** RECORDS PROVIDED follows **

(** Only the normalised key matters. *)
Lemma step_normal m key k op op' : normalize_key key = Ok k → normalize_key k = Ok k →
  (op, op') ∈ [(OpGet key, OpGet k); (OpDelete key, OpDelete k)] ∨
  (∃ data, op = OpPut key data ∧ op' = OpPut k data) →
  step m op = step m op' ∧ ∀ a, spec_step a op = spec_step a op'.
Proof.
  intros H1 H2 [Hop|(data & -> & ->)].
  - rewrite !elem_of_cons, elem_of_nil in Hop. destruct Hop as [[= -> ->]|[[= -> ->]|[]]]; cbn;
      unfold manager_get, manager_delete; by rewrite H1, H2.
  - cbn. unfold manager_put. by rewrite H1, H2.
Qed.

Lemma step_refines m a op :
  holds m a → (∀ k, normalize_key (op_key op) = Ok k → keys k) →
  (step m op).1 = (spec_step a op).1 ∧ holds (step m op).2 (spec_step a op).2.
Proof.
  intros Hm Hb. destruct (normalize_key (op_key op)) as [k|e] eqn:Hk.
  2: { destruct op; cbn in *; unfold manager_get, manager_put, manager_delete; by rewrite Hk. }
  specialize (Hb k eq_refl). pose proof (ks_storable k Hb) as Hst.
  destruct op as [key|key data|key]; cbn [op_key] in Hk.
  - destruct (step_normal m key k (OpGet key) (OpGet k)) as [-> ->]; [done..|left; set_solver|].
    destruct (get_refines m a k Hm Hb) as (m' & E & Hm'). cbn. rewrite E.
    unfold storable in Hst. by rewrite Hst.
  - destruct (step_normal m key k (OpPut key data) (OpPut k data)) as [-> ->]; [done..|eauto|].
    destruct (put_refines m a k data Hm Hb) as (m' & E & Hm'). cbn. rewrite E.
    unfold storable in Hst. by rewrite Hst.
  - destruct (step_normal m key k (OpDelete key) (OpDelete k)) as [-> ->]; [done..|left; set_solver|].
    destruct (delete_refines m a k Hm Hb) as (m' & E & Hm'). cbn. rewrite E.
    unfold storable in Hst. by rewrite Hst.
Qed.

** End of RECORDS PROVIDED **
** RECORDS PROVIDED follows **

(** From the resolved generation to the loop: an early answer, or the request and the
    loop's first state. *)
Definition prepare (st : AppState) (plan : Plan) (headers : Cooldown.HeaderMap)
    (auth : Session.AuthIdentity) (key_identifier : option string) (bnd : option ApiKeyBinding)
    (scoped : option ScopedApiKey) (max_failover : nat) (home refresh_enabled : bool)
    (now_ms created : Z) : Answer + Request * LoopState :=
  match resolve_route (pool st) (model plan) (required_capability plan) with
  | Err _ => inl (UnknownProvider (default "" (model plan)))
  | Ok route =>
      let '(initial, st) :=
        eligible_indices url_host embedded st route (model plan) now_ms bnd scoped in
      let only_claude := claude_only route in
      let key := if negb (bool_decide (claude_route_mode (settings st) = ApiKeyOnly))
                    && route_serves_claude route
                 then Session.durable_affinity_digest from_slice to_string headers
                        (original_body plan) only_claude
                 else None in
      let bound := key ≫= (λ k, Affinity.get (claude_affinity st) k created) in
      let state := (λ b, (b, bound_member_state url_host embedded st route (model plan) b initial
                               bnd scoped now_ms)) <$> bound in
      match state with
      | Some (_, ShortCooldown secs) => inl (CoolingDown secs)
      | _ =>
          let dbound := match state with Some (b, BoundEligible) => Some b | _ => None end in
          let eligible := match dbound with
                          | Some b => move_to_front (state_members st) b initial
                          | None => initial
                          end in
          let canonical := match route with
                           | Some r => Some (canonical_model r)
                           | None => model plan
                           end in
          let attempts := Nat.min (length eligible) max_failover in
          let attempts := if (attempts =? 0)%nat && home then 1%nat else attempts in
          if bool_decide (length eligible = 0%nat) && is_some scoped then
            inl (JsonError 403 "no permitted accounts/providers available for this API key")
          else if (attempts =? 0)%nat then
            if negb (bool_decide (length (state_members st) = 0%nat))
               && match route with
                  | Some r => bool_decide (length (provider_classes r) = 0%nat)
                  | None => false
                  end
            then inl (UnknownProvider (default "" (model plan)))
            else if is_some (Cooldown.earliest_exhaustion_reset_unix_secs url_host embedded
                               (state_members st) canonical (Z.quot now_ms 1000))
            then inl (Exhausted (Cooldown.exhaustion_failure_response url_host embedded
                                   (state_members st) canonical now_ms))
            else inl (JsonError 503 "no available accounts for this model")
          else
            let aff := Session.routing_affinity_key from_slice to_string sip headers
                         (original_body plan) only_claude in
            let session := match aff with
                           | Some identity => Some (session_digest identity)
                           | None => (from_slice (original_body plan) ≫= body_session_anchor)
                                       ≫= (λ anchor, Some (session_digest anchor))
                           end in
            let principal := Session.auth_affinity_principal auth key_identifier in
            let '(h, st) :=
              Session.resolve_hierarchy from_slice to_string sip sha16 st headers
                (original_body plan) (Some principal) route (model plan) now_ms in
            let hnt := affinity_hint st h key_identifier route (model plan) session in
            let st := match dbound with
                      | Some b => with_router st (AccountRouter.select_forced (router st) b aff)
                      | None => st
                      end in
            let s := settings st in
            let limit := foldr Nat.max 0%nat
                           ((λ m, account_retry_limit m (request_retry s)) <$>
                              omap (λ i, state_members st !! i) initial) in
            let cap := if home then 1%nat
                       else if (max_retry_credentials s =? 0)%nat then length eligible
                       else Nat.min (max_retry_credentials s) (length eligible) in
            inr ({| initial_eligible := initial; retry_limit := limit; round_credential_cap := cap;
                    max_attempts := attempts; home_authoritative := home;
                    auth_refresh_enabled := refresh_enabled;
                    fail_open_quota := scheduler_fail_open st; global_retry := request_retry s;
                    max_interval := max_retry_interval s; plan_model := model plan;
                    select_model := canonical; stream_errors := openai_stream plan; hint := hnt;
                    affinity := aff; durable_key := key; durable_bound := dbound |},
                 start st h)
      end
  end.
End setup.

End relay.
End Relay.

** End of RECORDS PROVIDED **
** RECORDS PROVIDED follows **

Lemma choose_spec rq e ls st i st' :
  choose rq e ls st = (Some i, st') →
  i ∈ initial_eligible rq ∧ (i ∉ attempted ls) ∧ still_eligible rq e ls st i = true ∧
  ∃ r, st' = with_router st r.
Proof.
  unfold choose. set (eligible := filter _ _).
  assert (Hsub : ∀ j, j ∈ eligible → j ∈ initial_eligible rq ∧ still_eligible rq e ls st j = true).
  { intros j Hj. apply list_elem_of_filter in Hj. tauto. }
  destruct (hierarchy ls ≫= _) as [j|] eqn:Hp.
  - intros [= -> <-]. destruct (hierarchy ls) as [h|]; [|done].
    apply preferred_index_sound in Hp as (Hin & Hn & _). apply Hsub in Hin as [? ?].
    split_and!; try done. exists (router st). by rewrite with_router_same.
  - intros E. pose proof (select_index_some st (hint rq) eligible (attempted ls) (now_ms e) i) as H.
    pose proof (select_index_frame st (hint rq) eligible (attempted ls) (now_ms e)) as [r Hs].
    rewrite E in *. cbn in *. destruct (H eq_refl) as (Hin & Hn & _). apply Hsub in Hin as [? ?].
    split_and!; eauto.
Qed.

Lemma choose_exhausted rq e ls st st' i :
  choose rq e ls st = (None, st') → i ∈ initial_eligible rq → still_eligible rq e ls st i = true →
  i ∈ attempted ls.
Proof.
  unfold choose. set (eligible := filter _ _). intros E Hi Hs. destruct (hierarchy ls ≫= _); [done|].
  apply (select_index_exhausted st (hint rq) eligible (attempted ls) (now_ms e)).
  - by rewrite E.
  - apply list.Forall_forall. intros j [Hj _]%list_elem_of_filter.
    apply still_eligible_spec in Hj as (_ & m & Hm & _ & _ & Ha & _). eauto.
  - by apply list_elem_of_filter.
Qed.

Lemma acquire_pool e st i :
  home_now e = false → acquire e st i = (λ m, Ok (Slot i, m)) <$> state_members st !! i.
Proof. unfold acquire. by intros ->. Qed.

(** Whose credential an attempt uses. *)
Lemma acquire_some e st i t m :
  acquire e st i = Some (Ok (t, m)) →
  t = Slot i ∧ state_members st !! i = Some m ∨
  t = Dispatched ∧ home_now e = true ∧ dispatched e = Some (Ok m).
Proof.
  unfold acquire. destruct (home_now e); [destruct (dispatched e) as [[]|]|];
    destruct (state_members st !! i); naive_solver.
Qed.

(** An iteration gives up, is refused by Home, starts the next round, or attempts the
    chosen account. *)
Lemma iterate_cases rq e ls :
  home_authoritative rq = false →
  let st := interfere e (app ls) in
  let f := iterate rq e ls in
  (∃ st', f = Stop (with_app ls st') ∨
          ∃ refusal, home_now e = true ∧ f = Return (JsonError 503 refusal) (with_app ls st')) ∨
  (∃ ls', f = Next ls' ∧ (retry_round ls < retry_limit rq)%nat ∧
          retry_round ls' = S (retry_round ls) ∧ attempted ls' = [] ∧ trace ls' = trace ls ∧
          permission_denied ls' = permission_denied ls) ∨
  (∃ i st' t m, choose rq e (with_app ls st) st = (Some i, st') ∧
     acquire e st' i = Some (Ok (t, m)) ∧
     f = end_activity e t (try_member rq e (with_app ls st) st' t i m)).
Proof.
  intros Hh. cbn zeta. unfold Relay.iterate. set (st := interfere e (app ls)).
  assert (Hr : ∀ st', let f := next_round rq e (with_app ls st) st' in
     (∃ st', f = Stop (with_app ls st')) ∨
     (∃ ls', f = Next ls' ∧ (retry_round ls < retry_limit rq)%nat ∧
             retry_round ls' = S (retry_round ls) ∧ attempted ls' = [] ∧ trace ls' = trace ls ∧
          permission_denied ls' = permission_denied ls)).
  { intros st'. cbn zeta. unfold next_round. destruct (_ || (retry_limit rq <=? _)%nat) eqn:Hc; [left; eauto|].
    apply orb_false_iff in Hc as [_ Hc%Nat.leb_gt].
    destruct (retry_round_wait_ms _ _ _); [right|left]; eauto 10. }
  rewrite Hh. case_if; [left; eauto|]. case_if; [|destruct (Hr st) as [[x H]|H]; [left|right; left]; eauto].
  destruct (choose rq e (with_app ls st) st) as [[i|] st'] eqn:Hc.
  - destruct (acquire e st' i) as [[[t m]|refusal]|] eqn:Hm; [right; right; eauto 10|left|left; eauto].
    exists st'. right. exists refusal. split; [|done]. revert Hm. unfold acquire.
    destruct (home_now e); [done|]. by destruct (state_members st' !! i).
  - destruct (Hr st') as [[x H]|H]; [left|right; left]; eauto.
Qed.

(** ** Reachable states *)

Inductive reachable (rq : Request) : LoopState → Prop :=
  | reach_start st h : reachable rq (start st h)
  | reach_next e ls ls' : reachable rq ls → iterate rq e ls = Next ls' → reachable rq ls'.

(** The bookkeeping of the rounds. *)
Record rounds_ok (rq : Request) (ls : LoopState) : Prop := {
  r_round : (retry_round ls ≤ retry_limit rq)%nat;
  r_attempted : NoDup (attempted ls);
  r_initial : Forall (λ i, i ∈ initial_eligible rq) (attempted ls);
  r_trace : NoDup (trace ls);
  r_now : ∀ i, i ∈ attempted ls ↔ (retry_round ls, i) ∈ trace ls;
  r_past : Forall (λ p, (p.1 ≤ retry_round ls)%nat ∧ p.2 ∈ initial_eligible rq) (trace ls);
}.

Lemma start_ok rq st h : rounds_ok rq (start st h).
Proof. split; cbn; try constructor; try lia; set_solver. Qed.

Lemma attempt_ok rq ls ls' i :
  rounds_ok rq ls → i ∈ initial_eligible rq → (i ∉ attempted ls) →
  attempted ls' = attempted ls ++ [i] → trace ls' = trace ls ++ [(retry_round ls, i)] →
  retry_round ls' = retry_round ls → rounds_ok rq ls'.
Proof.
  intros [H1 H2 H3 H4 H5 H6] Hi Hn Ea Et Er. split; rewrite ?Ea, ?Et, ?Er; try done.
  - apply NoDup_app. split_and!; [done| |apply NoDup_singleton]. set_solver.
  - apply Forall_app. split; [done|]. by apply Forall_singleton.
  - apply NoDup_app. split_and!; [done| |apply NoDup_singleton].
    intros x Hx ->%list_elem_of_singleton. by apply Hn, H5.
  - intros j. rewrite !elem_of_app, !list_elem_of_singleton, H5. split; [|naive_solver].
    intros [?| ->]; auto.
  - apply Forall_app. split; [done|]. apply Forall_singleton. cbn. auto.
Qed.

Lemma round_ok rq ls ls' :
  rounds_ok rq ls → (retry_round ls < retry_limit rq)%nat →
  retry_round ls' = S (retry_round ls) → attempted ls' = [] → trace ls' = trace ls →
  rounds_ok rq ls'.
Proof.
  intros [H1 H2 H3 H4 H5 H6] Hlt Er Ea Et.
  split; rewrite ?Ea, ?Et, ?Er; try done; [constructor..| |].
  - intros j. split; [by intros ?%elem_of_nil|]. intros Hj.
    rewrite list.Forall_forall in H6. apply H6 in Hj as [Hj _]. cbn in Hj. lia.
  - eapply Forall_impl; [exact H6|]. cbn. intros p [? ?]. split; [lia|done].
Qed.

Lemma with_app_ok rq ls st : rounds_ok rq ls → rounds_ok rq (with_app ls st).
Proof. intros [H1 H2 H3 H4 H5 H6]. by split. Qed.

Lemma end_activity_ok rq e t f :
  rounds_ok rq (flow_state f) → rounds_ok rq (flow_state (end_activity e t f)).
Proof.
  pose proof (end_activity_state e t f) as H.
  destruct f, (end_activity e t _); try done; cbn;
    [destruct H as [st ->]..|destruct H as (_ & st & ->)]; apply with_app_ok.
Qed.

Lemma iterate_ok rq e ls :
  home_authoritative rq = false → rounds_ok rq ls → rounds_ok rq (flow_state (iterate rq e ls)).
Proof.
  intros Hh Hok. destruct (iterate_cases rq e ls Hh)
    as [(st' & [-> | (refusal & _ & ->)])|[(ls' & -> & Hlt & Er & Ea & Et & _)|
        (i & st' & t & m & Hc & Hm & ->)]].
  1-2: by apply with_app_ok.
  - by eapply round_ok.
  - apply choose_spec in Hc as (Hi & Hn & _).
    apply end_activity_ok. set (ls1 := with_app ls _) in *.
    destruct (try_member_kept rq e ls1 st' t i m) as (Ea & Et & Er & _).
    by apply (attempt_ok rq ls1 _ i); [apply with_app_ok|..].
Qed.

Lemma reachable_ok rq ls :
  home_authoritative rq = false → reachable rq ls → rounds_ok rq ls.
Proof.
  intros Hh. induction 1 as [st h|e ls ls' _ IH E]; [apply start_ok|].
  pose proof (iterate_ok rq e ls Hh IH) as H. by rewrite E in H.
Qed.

** End of RECORDS PROVIDED **

**WHAT YOU SHOULD DO**
If a line in the entries includes the word "data", copy that line out.

**RESPONSE AREA**
  (∃ data, op = OpPut key data ∧ op' = OpPut k data) →
  intros H1 H2 [Hop|(data & -> & ->)].
  destruct op as [key|key data|key]; cbn [op_key] in Hk.
  - destruct (step_normal m key k (OpPut key data) (OpPut k data)) as [-> ->]; [done..|eauto|].
    destruct (put_refines m a k data Hm Hb) as (m' & E & Hm'). cbn. rewrite E.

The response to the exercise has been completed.